各国、各組織によってもセグメントの分け方、呼称は違ってくる

■各セグメントのサイズ感と特徴、代表的車種を紹介!

【Aセグメント】
 2名程度でのちょっとした移動に使うことを想定したベーシックカーが揃う。ボディサイズが小さいので、大人4名で長距離移動するというのは厳しいが、街なかを走るには最適だ。

【Aセグメント】国産ならこんなクルマ:スズキ アルト/スズキ ジムニー/ホンダ N-BOXなど

【Bセグメント】
 大人4名が乗れて、荷物もそれなりに積める。ボディサイズはやや小さめではあるが、日々の暮らしで不満のない能力を持つ。上質な作りがなされダウンサイジングにはうってつけ。

【Bセグメント】国産ならこんなクルマ:トヨタ ライズ/ホンダ フィット/日産 ノートなど

【Cセグメント】
 フォルクスワーゲン ゴルフをはじめ、メーカーの主力車種がひしめく大激戦区。性能や品質レベルが大幅に向上し、上級モデルに迫る仕上げのよさをもったモデルが急増している。

【Cセグメント】国産ならこんなクルマ:トヨタ ヤリスクロス/ホンダ ヴェゼル/スバル インプレッサスポーツなど

【Dセグメント】
 内外装の作りが上質でプレミアムを謳ったモデルが揃う。ボディサイズの大きさを生かして居住性や実用性も高い水準となる。駆動方式が前輪駆動のほか、後輪駆動を採用した車種もある。

【Dセグメント】国産ならこんなクルマ:トヨタ ハリアー/日産 スカイライン/スバル WRX S4など

【Eセグメント】
 プレミアムメーカーの看板車種が揃うのがこのセグメント。ボディサイズに余裕があり、コスト的な制約も少ないことから、各メーカーのもつ最新技術をまっ先に投入することが多い。

【Eセグメント】国産ならこんなクルマ:トヨタ ランドクルーザー/トヨタ MIRAI/トヨタ アルファードなど

【Fセグメント】
5mを超える全長と1000万円以上の価格を掲げる、超高級車が揃う。自分で運転する場合もあるが、車種によって後席に乗ることが多い。
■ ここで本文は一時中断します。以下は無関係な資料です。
Lemma span_digits_app d rest : str_all is_digit d = true -> after rest ->
  span_digits (d +:+ rest) = (d, rest).
Proof.
  intros Hd Hr. induction d as [|c d IH].
  - change ("" +:+ rest) with rest.
    by destruct Hr as [->|(c & t & -> & [-> | [-> | ->]])].
  - simpl in Hd. apply andb_true_iff in Hd as [Hc Hd]. rewrite append_cons. cbn [span_digits].
    by rewrite Hc, (IH Hd).
Qed.

Lemma pretty_N_go_head x s : (0 < x)%N ->
  exists c t, pretty_N_go x s = String c t /\ c <> "0"%char.
Proof.
  revert s. induction (N.lt_wf_0 x) as [x _ IH]. intros s Hx.
  rewrite pretty_N_go_step by done.
  assert (Hdm : x = (10 * (x / 10) + x mod 10)%N) by (apply N.div_mod; lia).
  destruct (decide (x / 10 = 0)%N) as [Hz|Hz].
  - rewrite Hz, pretty_N_go_0. do 2 eexists. split; [done|]. rewrite Hz in Hdm.
    assert (x mod 10 < 10)%N by (apply N.mod_lt; lia).
    destruct (pretty_N_char_spec (x `mod` 10)) as (Hd & _ & _); [done|].
    intros E. rewrite E in Hd. change (digit_value "0") with (Some 0%Z) in Hd. injection Hd as Hd. lia.
  - apply IH; [apply N.div_lt; lia|by apply N.neq_0_lt_0].
Qed.
(* ===== verification/Uuid.v ===== *)
(** * [uuid.UUID]

    A UUID is a 128-bit integer.  [str(u)] is the canonical 8-4-4-4-12
    hexadecimal form, and [uuid.UUID(s)] accepts what Python's constructor
    accepts: [urn:] and [uuid:] markers, braces and hyphens are dropped, and
    the 32 characters left are read by [int(s, 16)]. *)

From Stdlib Require Import Ascii.
From stdpp Require Import base tactics list strings numbers countable.
From S2P Require Import Prelude PyStr Errors Json.
Open Scope string_scope.
#[local] Open Scope Z_scope.

Record uuid := Uuid { uuid_int : Z; uuid_ok : bool_decide (0 <= uuid_int < 2 ^ 128) }.

(** [uuid.UUID(int=z)]; [None] is [ValueError]. *)
Definition uuid_of_int (z : Z) : option uuid :=
  match decide (bool_decide (0 <= z < 2 ^ 128)) with
  | left H => Some (Uuid z H)
  | right _ => None
  end.

Lemma uuid_eq u v : uuid_int u = uuid_int v -> u = v.
Proof. destruct u, v; simpl; intros ->. f_equal. apply proof_irrel. Qed.

#[export] Instance uuid_eq_dec : EqDecision uuid.
Proof.
  intros u v. refine (cast_if (decide (uuid_int u = uuid_int v))).
  - by apply uuid_eq.
  - congruence.
Defined.

Lemma uuid_of_int_int u : uuid_of_int (uuid_int u) = Some u.
Proof.
  unfold uuid_of_int. destruct (decide _) as [H|H].
  - f_equal. by apply uuid_eq.
  - by destruct (H (uuid_ok u)).
Qed.

#[export] Instance uuid_countable : Countable uuid :=
  inj_countable uuid_int uuid_of_int uuid_of_int_int.

#[export] Instance uuid_inhabited : Inhabited uuid := populate (Uuid 0 I).

Definition take_str (n : nat) (s : string) : string := String.substring 0 n s.
Definition drop_str (n : nat) (s : string) : string :=
  String.substring n (String.length s - n) s.

(** Insert the hyphens of the canonical form in 32 hexadecimal digits. *)
Fixpoint hyphenate (i : nat) (s : string) : string :=
  match s with
  | EmptyString => EmptyString
  | String c s' =>
      let rest := String c (hyphenate (S i) s') in
      if (i =? 8)%nat || (i =? 12)%nat || (i =? 16)%nat || (i =? 20)%nat
      then String "-" rest else rest
  end.

(** [str(u)]. *)
Definition uuid_str (u : uuid) : string := hyphenate 0 (hex_fixed 32 (uuid_int u) "").

Definition is_brace (c : ascii) : bool := Ascii.eqb c "{" || Ascii.eqb c "}".

Fixpoint lstrip_braces (s : string) : string :=
  match s with
  | EmptyString => EmptyString
  | String c s' => if is_brace c then lstrip_braces s' else s
  end.

Fixpoint rstrip_braces (s : string) : string :=
  match s with
  | EmptyString => EmptyString
  | String c s' =>
      match rstrip_braces s' with
      | EmptyString => if is_brace c then EmptyString else String c EmptyString
      | t => String c t
      end
  end.

(** [uuid.UUID(s)] on a string; [None] is [ValueError]. *)
Definition uuid_of_str (s : string) : option uuid :=
  let hex := replace "uuid:" "" (replace "urn:" "" s) in
  let hex := replace "-" "" (rstrip_braces (lstrip_braces hex)) in
  if py_len hex =? 32 then int_of_str 16 hex ≫= uuid_of_int else None.

(** [uuid.UUID(v)] on any JSON value: [None] gives [TypeError], a value
    without [str.replace] gives [AttributeError]. *)
Definition uuid_of_json (j : json) : res uuid :=
  match j with
  | JStr s => or_raise (uuid_of_str s)
                (raise_of ValueError "badly formed hexadecimal UUID string")
  | JNull => Exn (raise_of TypeError
      "one of the hex, bytes, bytes_le, fields, or int arguments must be given")
  | _ => Exn (raise_of AttributeError "object has no attribute 'replace'")
  end.

(** ** The canonical form reads back *)

(** Reading [n] digits continues with the rest of the text. *)
Lemma hex_fixed_parse n z a g rest :
  (0 < n)%nat -> 0 <= z < 16 ^ Z.of_nat n ->
  parse_digits 16 a g (hex_fixed n z rest) = parse_digits 16 (a * 16 ^ Z.of_nat n + z) false rest.
Proof.
  revert z a g rest. induction n as [|n IH]; intros z a g rest Hn Hz; [lia|].
  destruct (hex_digit_spec (z mod 16)) as (Hv & _ & Hu); [apply Z.mod_pos_bound; lia|].
  pose proof (Z.mod_pos_bound z 16 ltac:(lia)) as Hmod.
  pose proof (Z.div_mod z 16 ltac:(lia)) as Hdm.
  assert (Hstep : forall a g, parse_digits 16 a g (String (hex_digit (z mod 16)) rest)
            = parse_digits 16 (a * 16 + z mod 16) false rest).
  { intros a' g'. cbn [parse_digits]. rewrite Hu, Hv.
    by destruct (Z.ltb_spec (z mod 16) 16); [|lia]. }
  simpl hex_fixed. destruct n as [|n].
  - simpl hex_fixed. rewrite Hstep. f_equal. simpl in Hz. change (16 ^ Z.of_nat 1) with 16.
    rewrite Z.mod_small by lia. done.
  - rewrite Nat2Z.inj_succ, Z.pow_succ_r in Hz by lia.
    rewrite IH, Hstep; [|lia|split; [apply Z.div_pos; lia|apply Z.div_lt_upper_bound; lia]].
    f_equal. rewrite (Nat2Z.inj_succ (S n)), (Z.pow_succ_r 16 (Z.of_nat (S n))) by lia.
    rewrite Hdm at 3. ring.
Qed.

Lemma hex_not c : is_hex c = true ->
  is_brace c = false /\ is_space c = false /\ is_continuation c = false /\
  Ascii.eqb c "-" = false /\ Ascii.eqb c "+" = false /\ Ascii.eqb c "x" = false /\
  Ascii.eqb c "X" = false /\ Ascii.eqb c "u" = false.
Proof. destruct c as [[] [] [] [] [] [] [] []]; vm_compute; intros; try discriminate; done. Qed.

Definition is_hex_or_dash (c : ascii) : bool := is_hex c || Ascii.eqb c "-".

Lemma hyphenate_all i s : str_all is_hex s = true -> str_all is_hex_or_dash (hyphenate i s) = true.
Proof.
  revert i. induction s as [|c s IH]; intros i; simpl; [done|].
  intros [Hc Hs]%andb_true_iff. unfold is_hex_or_dash.
  case_match; simpl; rewrite Hc; simpl; by apply IH.
Qed.

Lemma replace_dash_cons c s :
  replace "-" "" (String c s) =
  if Ascii.eqb "-" c then replace "-" "" s else String c (replace "-" "" s).
Proof. unfold replace. cbn [replace_go startswith]. by rewrite andb_true_r. Qed.

Lemma hyphenate_strip i s : str_all is_hex s = true -> replace "-" "" (hyphenate i s) = s.
Proof.
  revert i. induction s as [|c s IH]; intros i; [done|]. cbn [str_all hyphenate].
  intros [Hc Hs]%andb_true_iff. destruct (hex_not c Hc) as (_ & _ & _ & Hd & _).
  rewrite Ascii.eqb_sym in Hd.
  case_match; rewrite ?replace_dash_cons, ?Ascii.eqb_refl, Hd, IH; done.
Qed.

Lemma strip_braces_id s :
  str_all is_hex_or_dash s = true -> rstrip_braces (lstrip_braces s) = s.
Proof.
  assert (Hb : forall c, is_hex_or_dash c = true -> is_brace c = false).
  { intros c [H|H%Ascii.eqb_eq]%orb_true_iff; [by apply hex_not|by subst]. }
  intros Hs. assert (lstrip_braces s = s) as ->.
  { destruct s as [|c s]; simpl in *; [done|]. apply andb_true_iff in Hs as [Hc _]. by rewrite Hb. }
  induction s as [|c s IH]; simpl in *; [done|]. apply andb_true_iff in Hs as [Hc Hs].
  rewrite (IH Hs), (Hb c Hc). by destruct s.
Qed.

Lemma py_len_hex s : str_all is_hex s = true -> py_len s = Z.of_nat (String.length s).
Proof.
  induction s as [|c s IH]; simpl; [done|]. intros [Hc Hs]%andb_true_iff.
  destruct (hex_not c Hc) as (_ & _ & -> & _). rewrite IH by done. lia.
Qed.

Lemma int_of_str_hex s :
  str_all is_hex s = true -> int_of_str 16 s = parse_digits 16 0 true s.
Proof.
  intros Hs. unfold int_of_str. rewrite strip_id.
  2: { eapply str_all_impl, Hs. intros c Hc. by destruct (hex_not c Hc) as (_ & -> & _). }
  destruct s as [|c s]; [done|]. simpl in Hs. apply andb_true_iff in Hs as [Hc Hs].
  destruct (hex_not c Hc) as (_ & _ & _ & -> & -> & _).
  destruct s as [|d s]; simpl; [done|]. simpl in Hs. apply andb_true_iff in Hs as [Hd _].
  destruct (hex_not d Hd) as (_ & _ & _ & _ & _ & -> & -> & _). by rewrite andb_false_r.
Qed.

(** [uuid.UUID(str(u)) == u]. *)
Lemma uuid_of_str_str u : uuid_of_str (uuid_str u) = Some u.
Proof.
  unfold uuid_of_str, uuid_str. set (h := hex_fixed 32 (uuid_int u) "").
  assert (Hh : str_all is_hex h = true) by by apply hex_fixed_all.
  pose proof (hyphenate_all 0 h Hh) as Hd.
  assert (Hu : has_char "u" (hyphenate 0 h) = false).
  { eapply has_char_all; [exact Hd|done]. }
  rewrite (replace_absent "urn:") by by apply (contains_char_absent "u").
  rewrite (replace_absent "uuid:") by by apply (contains_char_absent "u").
  rewrite strip_braces_id, hyphenate_strip, py_len_hex by done.
  unfold h at 1. rewrite hex_fixed_length. simpl Z.of_nat. rewrite Z.eqb_refl.
  rewrite int_of_str_hex by done. unfold h. rewrite hex_fixed_parse; [|lia|].
  - simpl parse_digits. cbn [mbind option_bind]. rewrite Z.mul_0_l, Z.add_0_l. apply uuid_of_int_int.
  - pose proof (uuid_ok u) as Hok. apply bool_decide_unpack in Hok.
    change (16 ^ Z.of_nat 32) with (2 ^ 128). lia.
Qed.

#[export] Instance uuid_str_inj : Inj (=) (=) uuid_str.
Proof.
  intros u v H. apply (f_equal uuid_of_str) in H. rewrite !uuid_of_str_str in H. congruence.
Qed.

Lemma hyphenate_length_32 s : String.length s = 32%nat -> String.length (hyphenate 0 s) = 36%nat.
Proof. do 32 (destruct s as [|? s]; [done|]). by destruct s. Qed.

(** Every canonical form has 36 characters. *)
Lemma uuid_str_length u : String.length (uuid_str u) = 36%nat.
Proof. apply hyphenate_length_32. by rewrite hex_fixed_length. Qed.

Lemma uuid_str_no_char u c :
  is_hex_or_dash c = false -> has_char c (uuid_str u) = false.
Proof. apply has_char_all, hyphenate_all, hex_fixed_all. done. Qed.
内装はゴージャスの一語に尽きる。

【Fセグメント】国産ならこんなクルマ:レクサス LS/トヨタ センチュリー/日産 シーマなど

 日本車のグローバル化が進んでいる昨今の状況を鑑みると、車種の分類についても世界の基準に照らし合わせて考えるのが必然と言えるが、ボディサイズの大型化、ブランドや車両のコンセプトの変化、価格の上昇、さらに電動化などを踏まえると、将来的にはセグメントの概念も変わっていくのかもしれない。